What the task asks: Using the records below, repeat exactly the lines from the one holding "Variable lock : Lock." through the one holding "attempt (acquire.now s + b) st1", both ends included, and no others.

Records to use:
+===+

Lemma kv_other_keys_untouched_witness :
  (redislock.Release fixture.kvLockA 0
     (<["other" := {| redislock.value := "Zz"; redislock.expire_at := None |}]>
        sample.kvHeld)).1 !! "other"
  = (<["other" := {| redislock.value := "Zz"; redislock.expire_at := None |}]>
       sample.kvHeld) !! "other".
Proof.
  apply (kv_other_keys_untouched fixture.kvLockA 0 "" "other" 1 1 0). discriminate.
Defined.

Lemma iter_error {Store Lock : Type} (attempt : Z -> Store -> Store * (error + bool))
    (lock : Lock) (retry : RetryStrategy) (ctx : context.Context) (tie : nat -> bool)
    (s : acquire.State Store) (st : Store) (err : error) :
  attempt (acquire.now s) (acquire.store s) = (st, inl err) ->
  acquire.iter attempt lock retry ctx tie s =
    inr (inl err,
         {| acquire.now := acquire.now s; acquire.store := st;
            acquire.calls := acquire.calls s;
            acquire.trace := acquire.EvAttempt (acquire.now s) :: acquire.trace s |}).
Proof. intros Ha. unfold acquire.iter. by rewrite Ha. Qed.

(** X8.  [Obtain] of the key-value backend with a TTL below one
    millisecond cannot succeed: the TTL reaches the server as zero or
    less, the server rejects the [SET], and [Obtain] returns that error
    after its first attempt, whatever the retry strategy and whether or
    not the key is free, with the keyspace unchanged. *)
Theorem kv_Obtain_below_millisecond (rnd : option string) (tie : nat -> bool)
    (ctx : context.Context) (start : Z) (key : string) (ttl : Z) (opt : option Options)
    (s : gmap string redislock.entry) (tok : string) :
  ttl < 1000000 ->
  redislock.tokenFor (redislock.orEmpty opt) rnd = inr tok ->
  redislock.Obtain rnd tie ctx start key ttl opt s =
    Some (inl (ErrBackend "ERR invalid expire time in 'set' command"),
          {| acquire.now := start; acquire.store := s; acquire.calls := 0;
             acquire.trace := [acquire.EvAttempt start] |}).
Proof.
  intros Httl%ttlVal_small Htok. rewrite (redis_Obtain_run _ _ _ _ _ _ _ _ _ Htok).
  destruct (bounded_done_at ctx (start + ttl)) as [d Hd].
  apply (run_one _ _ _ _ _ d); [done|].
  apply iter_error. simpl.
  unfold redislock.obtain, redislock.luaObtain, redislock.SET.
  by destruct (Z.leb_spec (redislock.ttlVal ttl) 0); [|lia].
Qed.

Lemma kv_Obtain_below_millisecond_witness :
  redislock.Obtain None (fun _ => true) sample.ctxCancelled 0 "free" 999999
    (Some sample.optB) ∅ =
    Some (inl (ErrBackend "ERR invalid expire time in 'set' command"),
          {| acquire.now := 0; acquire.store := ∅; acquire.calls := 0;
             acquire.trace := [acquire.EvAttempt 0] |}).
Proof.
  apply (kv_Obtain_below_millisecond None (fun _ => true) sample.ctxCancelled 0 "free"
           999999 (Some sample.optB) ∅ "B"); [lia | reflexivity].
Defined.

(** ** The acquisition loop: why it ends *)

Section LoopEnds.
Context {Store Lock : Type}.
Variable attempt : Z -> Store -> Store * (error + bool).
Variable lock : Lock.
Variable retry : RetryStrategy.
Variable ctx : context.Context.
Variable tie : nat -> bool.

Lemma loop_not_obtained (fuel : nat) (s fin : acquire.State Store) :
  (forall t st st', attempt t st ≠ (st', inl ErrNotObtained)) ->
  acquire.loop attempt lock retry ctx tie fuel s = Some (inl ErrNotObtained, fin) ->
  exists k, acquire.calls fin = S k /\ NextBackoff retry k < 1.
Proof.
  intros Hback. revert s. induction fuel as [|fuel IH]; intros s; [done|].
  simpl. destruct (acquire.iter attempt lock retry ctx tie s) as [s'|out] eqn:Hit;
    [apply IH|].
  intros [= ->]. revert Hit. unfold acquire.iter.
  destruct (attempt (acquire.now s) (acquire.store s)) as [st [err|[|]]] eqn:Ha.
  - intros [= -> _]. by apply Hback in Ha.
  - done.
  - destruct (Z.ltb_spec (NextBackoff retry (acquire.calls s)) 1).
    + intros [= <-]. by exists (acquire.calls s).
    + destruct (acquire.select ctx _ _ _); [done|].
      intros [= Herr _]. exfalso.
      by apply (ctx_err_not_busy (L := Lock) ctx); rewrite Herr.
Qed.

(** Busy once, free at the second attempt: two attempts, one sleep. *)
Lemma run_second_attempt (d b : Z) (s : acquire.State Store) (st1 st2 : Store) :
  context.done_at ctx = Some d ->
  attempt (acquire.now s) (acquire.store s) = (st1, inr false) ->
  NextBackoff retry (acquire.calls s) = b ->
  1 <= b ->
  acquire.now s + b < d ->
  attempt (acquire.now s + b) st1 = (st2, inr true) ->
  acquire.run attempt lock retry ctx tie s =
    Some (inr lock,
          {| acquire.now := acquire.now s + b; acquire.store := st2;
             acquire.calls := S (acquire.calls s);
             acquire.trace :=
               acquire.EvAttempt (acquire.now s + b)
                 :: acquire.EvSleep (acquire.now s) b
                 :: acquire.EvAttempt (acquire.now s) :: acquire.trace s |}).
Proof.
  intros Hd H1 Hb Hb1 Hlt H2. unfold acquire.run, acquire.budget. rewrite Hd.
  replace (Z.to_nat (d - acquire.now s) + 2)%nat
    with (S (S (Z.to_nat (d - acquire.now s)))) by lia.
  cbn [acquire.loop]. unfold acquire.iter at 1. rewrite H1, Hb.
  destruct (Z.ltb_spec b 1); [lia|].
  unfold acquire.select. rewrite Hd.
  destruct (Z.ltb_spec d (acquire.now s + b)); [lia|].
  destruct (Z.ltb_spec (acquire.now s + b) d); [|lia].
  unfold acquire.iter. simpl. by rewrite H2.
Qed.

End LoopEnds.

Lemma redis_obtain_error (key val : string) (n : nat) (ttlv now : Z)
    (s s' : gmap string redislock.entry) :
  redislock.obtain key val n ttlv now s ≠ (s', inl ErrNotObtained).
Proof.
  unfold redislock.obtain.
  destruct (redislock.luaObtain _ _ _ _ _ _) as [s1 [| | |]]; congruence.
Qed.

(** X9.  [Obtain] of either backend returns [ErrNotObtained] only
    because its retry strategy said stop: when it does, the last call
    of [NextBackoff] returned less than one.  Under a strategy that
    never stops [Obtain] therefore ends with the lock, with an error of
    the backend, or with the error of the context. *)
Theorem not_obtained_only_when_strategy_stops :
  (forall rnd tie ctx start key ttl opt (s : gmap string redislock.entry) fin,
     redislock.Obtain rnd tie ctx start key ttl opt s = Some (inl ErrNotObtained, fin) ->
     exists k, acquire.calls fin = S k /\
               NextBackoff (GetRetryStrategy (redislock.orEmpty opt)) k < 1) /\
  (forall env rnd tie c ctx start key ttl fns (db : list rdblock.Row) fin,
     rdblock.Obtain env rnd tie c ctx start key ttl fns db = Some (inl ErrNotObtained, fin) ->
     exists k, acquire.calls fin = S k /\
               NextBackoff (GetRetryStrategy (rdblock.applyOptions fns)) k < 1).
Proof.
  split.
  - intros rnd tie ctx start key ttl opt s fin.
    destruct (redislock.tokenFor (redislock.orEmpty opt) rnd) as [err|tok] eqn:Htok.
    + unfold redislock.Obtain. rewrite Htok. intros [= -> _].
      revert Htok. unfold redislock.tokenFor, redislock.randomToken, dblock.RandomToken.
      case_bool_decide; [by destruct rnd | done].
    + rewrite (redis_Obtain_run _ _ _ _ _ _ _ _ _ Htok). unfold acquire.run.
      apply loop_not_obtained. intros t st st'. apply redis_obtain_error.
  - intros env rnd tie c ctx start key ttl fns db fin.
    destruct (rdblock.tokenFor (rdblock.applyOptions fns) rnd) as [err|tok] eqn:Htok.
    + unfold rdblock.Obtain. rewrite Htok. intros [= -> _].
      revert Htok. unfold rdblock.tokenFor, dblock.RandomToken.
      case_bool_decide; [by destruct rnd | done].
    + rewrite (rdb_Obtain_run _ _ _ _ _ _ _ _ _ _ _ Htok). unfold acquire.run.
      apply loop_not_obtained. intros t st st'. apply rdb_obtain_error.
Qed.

+===+

Output below:
Variable lock : Lock.
Variable retry : RetryStrategy.
Variable ctx : context.Context.
Variable tie : nat -> bool.

Lemma loop_not_obtained (fuel : nat) (s fin : acquire.State Store) :
  (forall t st st', attempt t st ≠ (st', inl ErrNotObtained)) ->
  acquire.loop attempt lock retry ctx tie fuel s = Some (inl ErrNotObtained, fin) ->
  exists k, acquire.calls fin = S k /\ NextBackoff retry k < 1.
Proof.
  intros Hback. revert s. induction fuel as [|fuel IH]; intros s; [done|].
  simpl. destruct (acquire.iter attempt lock retry ctx tie s) as [s'|out] eqn:Hit;
    [apply IH|].
  intros [= ->]. revert Hit. unfold acquire.iter.
  destruct (attempt (acquire.now s) (acquire.store s)) as [st [err|[|]]] eqn:Ha.
  - intros [= -> _]. by apply Hback in Ha.
  - done.
  - destruct (Z.ltb_spec (NextBackoff retry (acquire.calls s)) 1).
    + intros [= <-]. by exists (acquire.calls s).
    + destruct (acquire.select ctx _ _ _); [done|].
      intros [= Herr _]. exfalso.
      by apply (ctx_err_not_busy (L := Lock) ctx); rewrite Herr.
Qed.

(** Busy once, free at the second attempt: two attempts, one sleep. *)
Lemma run_second_attempt (d b : Z) (s : acquire.State Store) (st1 st2 : Store) :
  context.done_at ctx = Some d ->
  attempt (acquire.now s) (acquire.store s) = (st1, inr false) ->
  NextBackoff retry (acquire.calls s) = b ->
  1 <= b ->
  acquire.now s + b < d ->
  attempt (acquire.now s + b) st1 = (st2, inr true) ->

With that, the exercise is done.